Mastered from the original master tapes and pressed at RTI, Mobile Fidelity's 180g 45RPM 2LP version of Dire Straits features natural tonalities, superb balances, you-are-there imaging, deep-black backgrounds, and pristine clarity. Even if you've heard this album hundreds of times before, you've never experienced it with such lifelike sonics and premium richness. This numbered, limited-edition collector's set immerses you within the smoky, laidback atmospherics of every song. This is how all vinyl should sound.
Crucial to every arrangement, Mark Knopfler's winding guitar lines emerge with supreme transparency and multi-hued textural detail. His intricate playing comes across as if it's being transmitted via his 60s-era Fender Vibrolux amplifier placed right before you. The cleanliness, dimensions, and live feel are that good.
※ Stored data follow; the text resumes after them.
(** The example of the specification on an image that has a [src]; this is
    the witness of C8. *)
Lemma rewrite_img_srcset_sample :
  rewrite_img Sample.accept_host "https://example.com/" "img"
    [("src", AStr "a.png"); ("srcset", AStr "a.png 1x, b.png 2x")]
  = Ok [("src", AStr "/cachingproxy/proxy?url=https%3A//example.com/a.png");
        ("srcset",
         AStr ("/cachingproxy/proxy?url=https%3A//example.com/a.png 1x, "
               ++ "/cachingproxy/proxy?url=https%3A//example.com/b.png 2x"))].
Proof.
  destruct (rewrite_img_srcset Sample.accept_host "https://example.com/"
              [("src", AStr "a.png"); ("srcset", AStr "a.png 1x, b.png 2x")])
    as [H _].
  apply (H "a.png" "a.png 1x, b.png 2x");
    [reflexivity|reflexivity|discriminate|].
  exists "/cachingproxy/proxy?url=https%3A//example.com/a.png",
    ["/cachingproxy/proxy?url=https%3A//example.com/a.png 1x";
     "/cachingproxy/proxy?url=https%3A//example.com/b.png 2x"].
  split; [reflexivity|split; [|reflexivity]].
  repeat constructor.
  - exists "a.png", ["1x"], "/cachingproxy/proxy?url=https%3A//example.com/a.png".
    repeat split.
  - exists "b.png", ["2x"], "/cachingproxy/proxy?url=https%3A//example.com/b.png".
    repeat split.
Defined.

(** C8 as stated fails twice. A descriptor set off by a tab is not a piece
    of its own: the candidate is rewritten as one URL, where the wording of
    the specification keeps [1x]. And the image of the specification's own
    example, which has no [src], keeps its srcset as it is. *)
Lemma srcset_not_by_words :
  rewrite_srcset Sample.accept_host ("a.png" ++ Sample.tab ++ "1x")
    "https://example.com/"
  = Ok "/cachingproxy/proxy?url=https%3A//example.com/a.png1x"
  /\ srcset_by_words
       (fun u => rewrite_url Sample.accept_host u "https://example.com/")
       ("a.png" ++ Sample.tab ++ "1x")
     = Ok "/cachingproxy/proxy?url=https%3A//example.com/a.png 1x"
  /\ rewrite_img Sample.accept_host "https://example.com/" "img"
       [("srcset", AStr "a.png 1x, b.png 2x")]
     = Ok [("srcset", AStr "a.png 1x, b.png 2x")].
Proof. repeat split. Qed.

(** ** The document tree *)

(** Induction on a node with the property at hand for all its children. *)
Lemma node_ind_nested (P : node -> Prop) :
  (forall name attrs ch, Forall P ch -> P (Tag name attrs ch)) ->
  (forall s, P (NavigableString s)) ->
  forall n, P n.
Proof.
  intros HT HS. fix IH 1. intros [name attrs ch|s]; [apply HT|apply HS].
  revert ch. fix IHl 1. intros [|c r]; constructor; [apply IH|apply IHl].
Qed.

Lemma matches_by_name (name nm : string) (attrs : attrs_t) (ch : list node) :
  Bs4.matches (by_name name) (Tag nm attrs ch) = String.eqb nm name.
Proof. simpl. rewrite !andb_true_r. reflexivity. Qed.

Lemma matches_children (c : Bs4.criteria) (nm : string) (attrs : attrs_t)
    (ch ch' : list node) :
  Bs4.matches c (Tag nm attrs ch) = Bs4.matches c (Tag nm attrs ch').
Proof. reflexivity. Qed.

Lemma matches_find_in (c : Bs4.criteria) (n : node) :
  Bs4.matches c n = true -> Bs4.find_in c n = Some [].
Proof.
  destruct n as [nm a ch|s]; [|discriminate].
  intros H. cbn [Bs4.find_in]. rewrite H. reflexivity.
Qed.

Section FirstSome.

Context {A B : Type}.
Variable g : A -> option B.

Lemma first_some_found (k j : nat) (l : list A) (b : B) :
  Bs4.first_some g k l = Some (j, b) ->
  exists i x, j = k + i /\ l !! i = Some x /\ g x = Some b
              /\ Bs4.first_some g k (take i l) = None.
Proof.
  revert k. induction l as [|x l IH]; intros k; simpl; [discriminate|].
  destruct (g x) as [b'|] eqn:Hg.
  - intros H. injection H as <- <-. exists 0, x. repeat split; auto; lia.
  - intros H. destruct (IH _ H) as (i & y & -> & Hl & Hy & Hn).
    exists (S i), y. repeat split; auto; try lia.
    simpl. rewrite Hg. exact Hn.
Qed.

Lemma first_some_build (k i : nat) (l : list A) (x : A) (b : B) :
  Bs4.first_some g k (take i l) = None -> l !! i = Some x -> g x = Some b ->
  Bs4.first_some g k l = Some (k + i, b).
Proof.
  revert k i. induction l as [|y l IH]; intros k i Hn Hl Hg; [discriminate|].
  destruct i as [|i]; simpl in *.
  - injection Hl as ->. rewrite Hg. f_equal. f_equal. lia.
  - destruct (g y); [discriminate|].
    rewrite (IH (S k) i Hn Hl Hg). f_equal. f_equal. lia.
Qed.

Lemma first_some_none (k : nat) (l : list A) :
  Bs4.first_some g k l = None <-> Forall (fun x => g x = None) l.
Proof.
  revert k. induction l as [|y l IH]; intros k; simpl.
  - split; auto.
  - destruct (g y) eqn:Hg.
    + split; [discriminate|]. intros H. inversion H. congruence.
    + rewrite IH. split; [auto|]. intros H. inversion H. assumption.
Qed.

Lemma first_some_ext (g' : A -> option B) (k : nat) (l : list A) :
  Forall (fun x => g' x = g x) l ->
  Bs4.first_some g' k l = Bs4.first_some g k l.
Proof.
  intros H. revert k. induction H as [|x l Hx _ IH]; intros k; simpl;
    [reflexivity|].
  rewrite Hx, IH. reflexivity.
Qed.

End FirstSome.

Lemma first_some_map {A A' B : Type} (g : A' -> option B) (h : A -> A')
    (k : nat) (l : list A) :
  Bs4.first_some g k (List.map h l) = Bs4.first_some (fun x => g (h x)) k l.
Proof.
  revert k. induction l as [|x l IH]; intros k; simpl; [reflexivity|].
  rewrite IH. reflexivity.
Qed.

Lemma take_alter {A : Type} (h : A -> A) (i : nat) (l : list A) :
  take i (alter h i l) = take i l.
Proof.
  revert i. induction l as [|x l IH]; intros [|i]; simpl; try reflexivity.
  f_equal. apply IH.
Qed.

(** ** Searching a document *)

(** A search that succeeds designates a tag that matches. *)
Lemma find_in_spec (c : Bs4.criteria) (p : Bs4.path_t) (n : node) :
  Bs4.find_in c n = Some p ->
  exists m, Bs4.node_at p n = Some m /\ Bs4.matches c m = true.
Proof.
  revert n. induction p as [|i p IH]; intros [nm a ch|s]; cbn [Bs4.find_in];
    try discriminate.
  - destruct (Bs4.matches c (Tag nm a ch)) eqn:Hm.
    + intros _. exists (Tag nm a ch). auto.
    + destruct (Bs4.first_some _ 0 ch) as [[j q]|]; discriminate.
  - destruct (Bs4.matches c (Tag nm a ch)) eqn:Hm; [discriminate|].
    destruct (Bs4.first_some _ 0 ch) as [[j q]|] eqn:Hf; [|discriminate].
    intros H. injection H as -> ->.
    apply first_some_found in Hf as (i' & x & Hi & Hl & Hx & _).
    simpl in Hi. subst i'. cbn [Bs4.node_at]. rewrite Hl. apply IH. exact Hx.
Qed.

Lemma node_at_update_in (p : Bs4.path_t) (f : node -> node) (n m : node) :
  Bs4.node_at p n = Some m ->
  Bs4.node_at p (Bs4.update_in p f n) = Some (f m).
Proof.
  revert n. induction p as [|i p IH]; intros n; cbn [Bs4.node_at Bs4.update_in].
  - intros H. injection H as ->. reflexivity.
  - destruct n as [nm a ch|s]; [|discriminate].
    destruct (ch !! i) as [x|] eqn:Hl; [|discriminate].
    intros H. rewrite list_lookup_alter_eq, Hl. simpl. apply IH. exact H.
Qed.

(** A mutation that leaves the first match a match leaves it the first. *)
Lemma find_in_update_in (c : Bs4.criteria) (p : Bs4.path_t) (f : node -> node)
    (n m : node) :
  Bs4.find_in c n = Some p -> Bs4.node_at p n = Some m ->
  Bs4.matches c (f m) = true ->
  Bs4.find_in c (Bs4.update_in p f n) = Some p.
Proof.
  revert n. induction p as [|i p IH]; intros [nm a ch|s];
    cbn [Bs4.find_in Bs4.update_in Bs4.node_at]; try discriminate.
  - intros _ H Hm. injection H as <-. apply matches_find_in. exact Hm.
  - destruct (Bs4.matches c (Tag nm a ch)) eqn:Hmat; [discriminate|].
    rewrite (matches_children c nm a _ ch), Hmat.
    destruct (Bs4.first_some _ 0 ch) as [[j q]|] eqn:Hf; [|discriminate].
    intros H. injection H as -> ->.
    apply first_some_found in Hf as (i' & x & Hi & Hl & Hx & Hn).
    simpl in Hi. subst i'. rewrite Hl. intros Hat Hm.
    rewrite (first_some_build _ 0 i _ (Bs4.update_in p f x) p); [reflexivity| | |].
    + rewrite take_alter. exact Hn.
    + rewrite list_lookup_alter_eq, Hl. reflexivity.
    + apply (IH x); assumption.
Qed.

Lemma map_alter_same {A B : Type} (h : A -> B) (u : A -> A) (i : nat) (l : list A) :
  (forall x, l !! i = Some x -> h (u x) = h x) ->
  List.map h (alter u i l) = List.map h l.
Proof.
  revert i. induction l as [|y l IH]; intros [|i] H; simpl; try reflexivity.
  - rewrite H; reflexivity.
  - f_equal. apply IH. exact H.
Qed.

Lemma lookup_map {A B : Type} (h : A -> B) (i : nat) (l : list A) :
  List.map h l !! i = option_map h (l !! i).
Proof.
  revert i. induction l as [|y l IH]; intros [|i]; simpl; try reflexivity.
  apply IH.
Qed.

(** What is read through [map_attrs] is not touched by a mutation that
    [map_attrs] does not see. *)
Lemma map_attrs_update_in (g : attrs_t -> attrs_t) (f : node -> node)
    (p : Bs4.path_t) (n : node) :
  (forall m, Bs4.map_attrs g (f m) = Bs4.map_attrs g m) ->
  Bs4.map_attrs g (Bs4.update_in p f n) = Bs4.map_attrs g n.
Proof.
  intros Hf. revert n. induction p as [|i p IH]; intros n; cbn [Bs4.update_in].
  - apply Hf.
  - destruct n as [nm a ch|s]; [|reflexivity].
    cbn [Bs4.map_attrs]. f_equal. apply map_alter_same. intros x _. apply IH.
Qed.

Lemma node_at_map_attrs (g : attrs_t -> attrs_t) (p : Bs4.path_t) (n : node) :
  Bs4.node_at p (Bs4.map_attrs g n) = option_map (Bs4.map_attrs g) (Bs4.node_at p n).
Proof.
  revert n. induction p as [|i p IH]; intros n; cbn [Bs4.node_at]; [reflexivity|].
  destruct n as [nm a ch|s]; [|reflexivity].
  cbn [Bs4.map_attrs]. rewrite lookup_map.
  destruct (ch !! i) as [x|]; [apply IH|reflexivity].
Qed.

Lemma map_attrs_set_attr (key : string) (v : attr_value) (m : node) :
  Bs4.skeleton (Bs4.set_attr key v m) = Bs4.skeleton m.
Proof. destruct m; reflexivity. Qed.

Lemma remove_set (key : string) (v : attr_value) (attrs : attrs_t) :
  Bs4.remove key (Bs4.set key v attrs) = Bs4.remove key attrs.
Proof.
  induction attrs as [|[k w] attrs IH]; simpl.
  - rewrite String.eqb_refl. reflexivity.
  - destruct (String.eqb k key) eqn:Hk; simpl; rewrite Hk; [reflexivity|].
    f_equal. exact IH.
Qed.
His bandmates, too, benefit from the extra groove space afforded by this 45RPM edition. Rhythms skate and swirl; percussive effects resonate with crispness and attack; the leading edges of notes naturally decay.
Dire Straits' strong, well-edited batch of original material further enhances the overall enjoyment and makes the record one whose pleasures go far beyond the organic sonics. Just as Knopfler's narratives pour forth with poetic and surrealist texts, the musical settings - an intoxicating combination of easygoing shuffles, back-hall boogies, and pop-honed ballads - mirror the old-fashioned soulfulness inherent in the classic recordings of the late 50s and early 60s. The lyrics are equally captivating.
Drawing from his time as a youth in Newcastle, Leeds, and London, Knopfler invests tunes with an autobiographical slant and emotional connectivity that become obvious the moment he opens his mouth to sing. "Down to the Waterline," "Wild West End," and "Lions" all feature colloquial touches that add to their reach. By extension, "In the Gallery" functions as a tribute to Leeds sculptor Harry Phillips (father of future Knoplfer collaborator, Steve Phillips) while the record's breakout smash, "Sultans of Swing," pays homage to struggling bar bands.
Through it all, Dire Straits performs with a subtle cool and clever poise that no band ever matched. Just how good is the chemistry? Bob Dylan heard the quartet and invited Knopfler and drummer Pick Withers to play on Slow Train Coming. But even Dylan himself didn't hear Dire Straits sound this magnetic back in its original heyday. Now, everyone can.
I remember hearing the hype related to this record before actually listening to it, and I bought a U.K. Vertigo copy when it became available, I think before the inferior sounding Warner Brothers edition hit the shelves. I played it for a while impressed by the sonics engineered by the great Rhett Davies, but bored by the 'old style' music and Knopfler's gruff, Dylaneseque emotionally detached vocals in the age of punk and other more adventurous and hyper-emotional outings, to where I traded the record in at Aaron's on Melrose. Now comes this reissue and how times have changed! Starved as we are today for actual musicianship and craft in popular music, this record becomes musically attractive and enjoyable, aided by a stellar remastering job at 45rpm. The record sounds amazing. If you are a fan, you'll want to upgrade to this. If you're not, it's still worth considering if just as a demo test record to help determine your system's transient precision and clarity and especially its bass and mid-bass performance. You might even start to enjoy the music. Much to my surprise I did.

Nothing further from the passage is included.